Jika di Indonesia, para aktivis lingkungan dan masyarakat resah dengan penggusuran hutan menjadi lahan pertambangan, di Selandia Baru upaya pemilik modal untuk menanam pohon justru membuat sebagian masyarakatnya sesak nafas. Para peternak di sana merasa terancam padang rumput yang selama ini diandalkan untuk pakan domba-domba mereka, berubah menjadi hutan pinus.
Situasi ini terjadi karena pemerintah Selandia Baru mendorong penanaman pinus sebagai cara menyerap emisi karbon. Mereka memberi subsidi untuk perluasan hutan sebagai bagian dari upaya melawan perubahan iklim. Namun, akibatnya, lahan-lahan pertanian yang subur berubah menjadi hutan monokultur yang sepi dan lembap.

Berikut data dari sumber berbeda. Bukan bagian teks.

(** * The Vercel gateway of [src/index.ts], embedded and verified

    The gateway is an Express application: an authentication guard in front
    of ten route handlers, each of which validates the request body, calls
    the remote platform through an axios client and reshapes the answer.
    Values are untyped JSON ([any] in the source), so the embedding starts
    with the fragment of JavaScript the handlers use: truthiness, property
    reads, string conversion, the exceptions of the language.  Handlers live
    in a small monad that threads the remote platform's state, records every
    outbound call and carries exceptions to the enclosing [try]/[catch].

    The embedding starts at the middleware that applies the guard and ends
    with the error-handling middleware and the 404 fallback.  The packages
    registered in front of the guard ([helmet], [cors], the JSON body
    parser, the rate limiter) belong to no source file of the repository;
    the model takes the request as they hand it on, with [req.body] parsed.
    Calls to the logger have no effect on answers or outbound calls and are
    left out. *)

From stdpp Require Import base option list strings gmap pretty.
From Stdlib Require Import Ascii.

Local Open Scope string_scope.
Local Open Scope list_scope.
Local Set Warnings "-register-all".

(** ** JavaScript values *)

Module Js.

(** A double is seen by the gateway through two observations only, its
    truthiness (false for [0], [-0] and [NaN]) and its [String(n)] text. *)
Record JsNumber := { num_truthy : bool; num_text : string }.

(** JSON documents extended with [undefined].  An object lists its own
    properties in enumeration order, as [JSON.parse] leaves them. *)
Inductive JValue :=
| JUndefined
| JNull
| JBool (b : bool)
| JNum (n : JsNumber)
| JStr (s : string)
| JArr (items : list JValue)
| JObj (fields : list (string * JValue)).

(** What a [throw] carries.  Every exception of the program is an instance
    of [Error]; a rejected axios request also carries [response?.data]. *)
Inductive Exn :=
| TypeError (message : string)
| Error (message : string)
| AxiosError (message : string) (response_data : JValue).
(** * Deribit snapshot normalisation: a shallow embedding

    The two sample scripts [samples/deribit_iron_condor_study.py] (the
    "study" variant) and [samples/deribit_ironcondor_monolith.py] (the
    "monolith" variant) turn a raw Deribit snapshot table into the quote
    table handed to the back-testing engine.  This file embeds both
    normalisers and states the properties of the specification on them.

    Conventions of the embedding:
    - Python text is an ASCII [string]; non-ASCII code points are outside
      the model.
    - A Python [float] is modelled by [float] below: NaN, the two
      infinities, or the exact rational a decimal text denotes.  Binary
      rounding, overflow of a decimal text and the sign of zero are not
      modelled.
      An integer too large for a float raises in [float()], as in Python.
    - A pandas [Timestamp] is an exact number of milliseconds since the
      epoch, within the bounds of [datetime64[ns]].
    - A pandas column is modelled elementwise, as an object column; the
      [.str] accessor is refused on a column that pandas types as numeric,
      boolean or datetime.
    - The wall clock is not modelled: [pd.to_datetime] reads the date
      words [now] and [today] as the current time, and properties that
      depend on a date field exclude these two words.
    - A table that already has a column named like a group of the
      instrument pattern is outside the model of the study. *)

From Stdlib Require Import ZArith QArith Qround Lia List Ascii String Bool.
From stdpp Require Import base option list gmap strings pretty sorting.

Set Warnings "-register-all".

Open Scope string_scope.
Open Scope Z_scope.

(** ** Python values *)

Inductive float :=
| NaN
| PInf
| NInf
| Fin (q : Q).

Inductive obj :=
| VNone
| VBool (b : bool)
| VInt (z : Z)
| VFloat (f : float)
| VStr (s : string)
| VList (l : list obj)
| VTuple (l : list obj)
| VDict (kv : list (obj * obj))
| VTimestamp (ms : Q)
| VNaT.

Inductive exn :=
| KeyError (key : string)
| ValueError (msg : string)
| TypeError (msg : string)
| SyntaxError
| IndexError
| AttributeError (msg : string)
| OverflowError (msg : string)
| OtherError (msg : string).

(** ** The error monad: a Python call returns or raises *)

Inductive result (A : Type) :=
| Ok (a : A)
| Raise (e : exn).
Arguments Ok {A} a.
Arguments Raise {A} e.

Global Instance result_ret : MRet result := fun A a => Ok a.

Global Instance result_bind : MBind result := fun A B k m =>
  match m with
  | Ok a => k a
  | Raise e => Raise e
  end.

(** [f] applied to each element in turn; the first exception ends the loop. *)
Fixpoint mapR {A B} (f : A -> result B) (l : list A) : result (list B) :=
  match l with
  | [] => Ok []
  | a :: l' => b ← f a; bs ← mapR f l'; Ok (b :: bs)
  end.

(** [try: ... except Exception: handler] *)
Definition try_except {A} (m : result A) (handler : A) : A :=
  match m with
  | Ok a => a
  | Raise _ => handler
  end.

(** ** Floats *)

Definition Q_of_float (f : float) : option Q :=
  match f with Fin q => Some q | _ => None end.

Definition isnan (f : float) : bool :=
  match f with NaN => true | _ => false end.

(** [f > 0] and [f <= 0] as Python evaluates them: both are false on NaN. *)
Definition float_gt0 (f : float) : bool :=
  match f with
  | NaN => false
  | PInf => true
  | NInf => false
  | Fin q => negb (Qle_bool q 0)
  end.

Definition float_le0 (f : float) : bool :=
  match f with
  | NaN => false
  | PInf => false
  | NInf => true
  | Fin q => Qle_bool q 0
  end.

(** The order of [sort_values]: ascending, NaN last. *)
Definition float_leb (a b : float) : bool :=
  match a, b with
  | _, NaN => true
  | NaN, _ => false
  | NInf, _ => true
  | _, NInf => false
  | _, PInf => true
  | PInf, _ => false
  | Fin p, Fin q => Qle_bool p q
  end.

(** ** Text *)

Definition is_space (c : ascii) : bool :=
  let n := N_of_ascii c in
  ((9 <=? n) && (n <=? 13) || (28 <=? n) && (n <=? 32))%N.

Definition is_digit (c : ascii) : bool :=
  let n := N_of_ascii c in ((48 <=? n) && (n <=? 57))%N.

Definition is_upper (c : ascii) : bool :=
  let n := N_of_ascii c in ((65 <=? n) && (n <=? 90))%N.

Definition digit_val (c : ascii) : Z := Z.of_N (N_of_ascii c) - 48.

Definition lower_char (c : ascii) : ascii :=
  if is_upper c then ascii_of_N (N_of_ascii c + 32) else c.

Definition upper_char (c : ascii) : ascii :=
  let n := N_of_ascii c in
  if ((97 <=? n) && (n <=? 122))%N then ascii_of_N (n - 32) else c.

Fixpoint str_map (f : ascii -> ascii) (s : string) : string :=
  match s with
  | EmptyString => EmptyString
  | String c s' => String (f c) (str_map f s')
  end.

(** [s.lower()] and [s.upper()] *)
Definition lower (s : string) : string := str_map lower_char s.
Definition upper (s : string) : string := str_map upper_char s.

Masalahnya jadi semakin pelik ketika diketahui bahwa sebagian perluasan hutan ini terus berjalan, meski pemerintah sudah menerapkan moratorium (penghentian sementara) sejak Desember lalu untuk mencegah alih fungsi lahan pertanian yang tidak direncanakan.
Namun para peternak mengklaim, moratorium itu seperti tak digubris. Perusahaan-perusahaan kehutanan disebut tetap membeli dan menanami lahan dengan pinus. “Mereka seperti menertawakan keputusan pemerintah,” kata Dean Rabbidge, seorang peternak di Southland. “Ini sudah seperti demam emas. Sangat keterlaluan.”
Karena frustrasi, bulan lalu para petani meluncurkan kampanye "Save Our Sheep" alias “Selamatkan Domba Kami” sebagai bentuk perlawanan. Mereka berharap bisa menghentikan laju konversi lahan yang menurut mereka sudah keterlaluan.
Dari 70 juta jadi 23 juta domba
Data resmi menunjukkan bahwa populasi domba di Selandia Baru telah anjlok drastis. Jika di era 1980-an jumlahnya mencapai 70 juta ekor, kini hanya tersisa sekitar 23 juta. Awalnya, penurunan ini disebabkan oleh harga wol yang menurun dan naiknya keuntungan dari peternakan sapi serta susu. Namun sejak 2008, sistem perdagangan emisi karbon ikut memperparah situasi.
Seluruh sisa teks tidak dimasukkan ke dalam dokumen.